The peace tea was inspired by meeting women in a tea factory who gave him four tea bags, one to be delivered to each of the leaders with the message: "When you think you need to press the button, stop for a minute and have a fresh cup of tea."

The speakers at the Resurgence party included Annie Lennox, Deepak Chopra, Jonathon Porritt, George Monbiot, Anita Roddick and Caroline Lucas, and they gave us plenty to think about.

There are differences of opinion in the environmental movement as there are in any group of people, no matter how compassionate or pure their motivation. For example, Anita Roddick has been criticised for selling the Body Shop to L'Oréal, so it was good to hear her explain that they are committed to keeping her core ideals. It's a huge benefit to have a woman with her drive and vision working to change the world's largest beauty company from the inside. There was further controversy - between my eco-coach, Donnachadh, and me - when George Monbiot pointed out that the green movement was missing a trick by being too nice. This allows companies like BP to sneak into our consciousness and cunningly reinvent themselves as eco-friendly with its chairman, John Browne, being painted as the poster boy of the environmental movement.

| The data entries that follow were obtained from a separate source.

Lemma wp_requestPinChange o s : Safe P s → wp (requestPinChange o) (λ p s', Safe P s' ∧
  (∀ v v', pcStatus p = SOk → Credentials.current p = Some v → newPin p = Some v' →
     ∃ o r, EChangeWindow o r ∈ log s' ∧ pcStatus r = SOk ∧ Credentials.current r = Some v ∧ newPin r = Some v' ∧
       v ≠ EmptyString ∧ v' ≠ EmptyString)) s.
Proof.
  intros Hs. unfold requestPinChange, acquire, stamp. apply wp_bind, wp_bind, wp_look.
  intros s1 H1%(Safe_stable P _ _ Hs). apply wp_ret. destruct (token _); cbn [negb]; [by apply wp_ret|].
  apply wp_bind, wp_bind. eapply wp_mono; [apply (Safe_mint P s1 H1)|]. intros id s2 H2. apply wp_ret, wp_bind.
  set (o' := stampPrompt _ _ _ _). unfold showChangeWindow. apply wp_bind, wp_gets. set (r := default _ _). apply wp_bind.
  eapply wp_mono; [apply (Safe_script P (λ c, mkScript (others c) (answers c) (tail (pinAnswers c)))); [done|exact H2]|].
  intros [] s3 H3. apply wp_bind, wp_emit, wp_ret, wp_ret. split; [by apply (Safe_log P (EChangeWindow o' r))|].
  intros v v' Hst Hv Hv'. destruct (dismissIfEmptyChange_ok r v v' Hst Hv Hv') as (E&?&?). rewrite E in *.
  exists o', r. split_and!; try done. by left.
Qed.

Lemma Safe_changeRun change_ name record plugin cands : keeps (Safe P) (changeRun change_ name record plugin cands).
Proof.
  unfold changeRun. apply keeps_bind; [keep|]. intros []; [apply keeps_ret|]. apply keeps_bind; [by apply Safe_plain|].
  intros [] s Hs. apply wp_bind. eapply wp_mono; [by apply wp_requestPinChange|].
  intros p s1 [H1 Hp]. destruct (pcStatus p) eqn:Est; try (by apply wp_ret).
  destruct (Credentials.current p) as [old|]; [|by apply wp_ret]. destruct (newPin p) as [new|]; [|by apply wp_ret].
  destruct (Hp old new eq_refl eq_refl eq_refl) as (o'&r&Hw). apply wp_bind, wp_emit, wp_bind, wp_emit.
  set (s2 := mkFlow _ _ _ _). assert (H2 : Safe P s2).
  { apply (Safe_event P (EChangePin _ _ old new) (mkFlow (world s1) (own s1) (script s1) (EPhase _ :: log s1))); [done| |by apply Safe_log].
    exists o', r. destruct Hw as (?&?). split; [by right | done]. }
  refine ((_ : keeps (Safe P) _) s2 H2). run.
Qed.
(* ===== verification/FlowAsking.v ===== *)
(** * How often a person is asked

    While no other thread touches the card's entry, an operation asks for a CAN or an MRZ
    within bounds: not after a dialog that was dismissed or ran out, not while a secret is
    at hand, at most three times with an answer that can be used, and with a truthful
    count of the rejections so far. *)
From stdpp Require Import gmap strings pretty.
From S2P Require Import Prelude Vocabulary Caches Operations ReaderLabels Mrz Credentials Flows FlowSafety.
Import Vocabulary Credentials Flows.
Local Open Scope Z_scope.

Module FlowAsking.
Import CredentialCache FlowLogic FlowSafety.

(** ** What a log says *)

Definition count (p : Event → bool) (l : list Event) : Z := zlen (List.filter p l).

Definition isRejected (e : Event) : bool := match e with ERejected => true | _ => false end.
Definition isRefused (e : Event) : bool := match e with ERefused _ => true | _ => false end.
Definition isEvicted (e : Event) : bool := match e with EEvicted => true | _ => false end.

(** A dialog for a kind of secret. *)
Definition isWindow (c : Cached) (e : Event) : bool :=
  match e with EWindow k _ _ => bool_decide (k = promptFn c) | _ => false end.

(** Its holder dismissed it, left it empty, or let it run out. *)
Definition isEmptyWindow (e : Event) : bool :=
  match e with
  | EWindow k _ r => (bool_decide (k = PCan) || bool_decide (k = PMrz)) &&
      match status (dismissIfEmpty r) with SCancelled | STimeout => true | _ => false end
  | _ => false
  end.
(* ===== verification/FlowConduct.v ===== *)
(** * How a flow conducts itself

    A flow's provider is the card session's only while the flow works with the card, a
    dialog is raised only while the operation shows that it waits for a person, and a
    finished flow holds no secret. A batch signs its documents in order with one PIN, and
    stops before it costs the card another try; a flow that changes a card drops what was
    cached of it. *)
From stdpp Require Import gmap strings pretty.
From S2P Require Import Prelude Vocabulary Caches Operations ReaderLabels Mrz Credentials Flows FlowSafety.
Import Vocabulary Credentials Flows.
Local Open Scope Z_scope.

Module FlowConduct.
Import FlowLogic FlowSafety.

(** ** Phases and the provider's scope *)

(** The phase that the operation shows. *)
Fixpoint phaseOf (l : list Event) : option Operations.OperationPhase :=
  match l with [] => None | EPhase p :: _ => Some p | _ :: l => phaseOf l end.

(** Whether the flow's provider is the session's. *)
Fixpoint provides (l : list Event) : bool :=
  match l with [] => false | EInstall :: _ => true | EUninstall :: _ => false | _ :: l => provides l end.

(** What an event needs of the events before it. *)
Definition inPlace (e : Event) (l : list Event) : Prop :=
  match e with
  | EWindow _ _ _ | EChangeWindow _ _ => provides l = true ∧ phaseOf l = Some Operations.AwaitingConsent
  | EServe _ _ | EDeposit _ | EGroup _ | ERead _ | EReadCerts _ | ETokenInfo _ | EList _ | EChangePin _ _ _ _
  | EActivateKey _ _ | ESign _ _ => provides l = true
  | EInstall => provides l = false
  | _ => True
  end.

Donnachadh insists that we should praise companies who are embracing green thinking (BP is investing a measly 2.6 per cent of its profits into renewables, but it's a start he argues), and to be for things rather than against them. I believe this is a more positive approach in life - dogs (and boyfriends) are trained more effectively through praise than punishment - but seeing John Browne reinvented as a green guru makes me seethe. If BP can pay him £5.6m a year, they should be able to make rudimentary safety checks on pipelines and thus prevent oil spills. This March saw the second-largest spill in Alaskan history, which has had devastating effects on Alaska's environment.

But the problems are not all "out there" in the wicked world of business. My top moment came when Donnachadh stood up during a hand-wringing speech about averting global meltdown and suggested that we could make a start by turning some of the lights off (half the blinds were drawn), which was duly done. All of us wrestle with guilty carbon secrets - but unless we ourselves are "the change we want to see" we can't expect the world to change either.